The commonest characteristic of those currently advocating this totally obsolete tax, apart from their peculiar political backgrounds, is that almost none of them know anything about tax, economics and least of all land. Mr Boles excludes farmers and domestic dwellers from land value tax. In so doing he excludes about 80 per cent of all land in the UK. Another 15 per cent of the remainder is road, mountain, bog and moor, so is untaxable. He would apply land value tax, as do most of its advocates, mainly to commercial property, already taxed through business rates. A bad tax would simply be followed by an insane one. And Mr Boles has overlooked that most currently decisive of land value issues, its plummeting price. Land value tax might work if universally applied in a rising market. In a falling market it would simply make any government deficit significantly worse. As your headline writer so elegantly put it, “bonkers”.
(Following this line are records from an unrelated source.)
(** C2 as first stated fails: without the root the environment of the
    launch is not the ambient one.  The overlay still sets PDFLATEX,
    TEXINDY and LC_COLLATE, over what the ambient environment held. *)
Lemma C2_launch_environment_not_ambient_only :
  let w :=
    Sample.with_environ
      (Sample.with_fs Sample.unix (Sample.only ["/opt/R/share"]))
      [("LC_COLLATE", "en_US.UTF-8"); ("PDFLATEX", "pdflatex")] in
  let file := R_String "/home/ann/paper.tex" in
  r_home_share w = Ok "/opt/R/share" /\
  fs_exists w "/opt/R/share/texmf" = false /\
  value_of inputsEnvironmentVars w = [] /\
  exists (exe : string) (args : ShellArgs) (opts : ProcessOptions)
         (env : Options),
    launches (trace_of (rs_texToPdf file) w) = [(exe, args, opts)] /\
    environment opts = Some env /\
    env <> environ w /\
    Env.lookup "LC_COLLATE" (environ w) = Some "en_US.UTF-8" /\
    Env.lookup "LC_COLLATE" env = Some "C" /\
    Env.lookup "PDFLATEX" (environ w) = Some "pdflatex" /\
    Env.lookup "PDFLATEX" env =
      Some "/usr/lib/rstudio/bin/tex/rstudio-pdflatex.sh" /\
    Env.lookup "TEXINDY" (environ w) = None /\
    Env.lookup "TEXINDY" env = Some "false".
Proof.
  cbv zeta.
  split; [reflexivity|]. split; [reflexivity|]. split; [reflexivity|].
  eexists _, _, _, _.
  split; [reflexivity|]. split; [reflexivity|].
  split; [discriminate|]. repeat split.
Qed.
Kevin Cahill, Exeter, Devon, UK
and then today:
Who’s ‘bonkers’ about a land tax?
From Mr Geoff Copeland.
Sir,
Kevin Cahill ascribes the commonest characteristics of those advocating a land tax as of “peculiar political backgrounds” and that “almost none of them knows anything about tax, economics and least of all land” (Letters, October 4).
I believe that in the past both
Sir Samuel Brittan and
Martin Wolf have written warmly of this tax in your columns, albeit in a somewhat more comprehensive form than Nicholas Boles MP suggests. Would Mr Cahill regard them as “bonkers”? Or is it Mr Cahill’s political persuasion that informs him?
Geoff Copeland, Woodford, Cheshire, UK
The letters have continued this week:
We already have six land taxes!
From Mr Clifford Lawrence.
Sir, I refer to the article by Nicholas Boles proposing a land tax (“It sounds bonkers but we should embrace a land tax”, September 30) and Geoff Copeland’s letter (October 6) giving further support.
They are too late! There are already six such taxes. They are as follows: business rates (when occupying or even not occupying a property), stamp duty land tax (when purchasing), Section 106 payments (when building on the land), the community infrastructure levy (also when building), corporation tax or income tax (on rental income) and capital gains tax (when selling the land).
How many more taxes are they proposing?
Clifford Lawrence, London SW1, UK
Of course he is right but each of these taxes has its disadvantages. How much more simple and efficient would it be if they we collectively replaced by a tax on the rental value of land falling on the owner.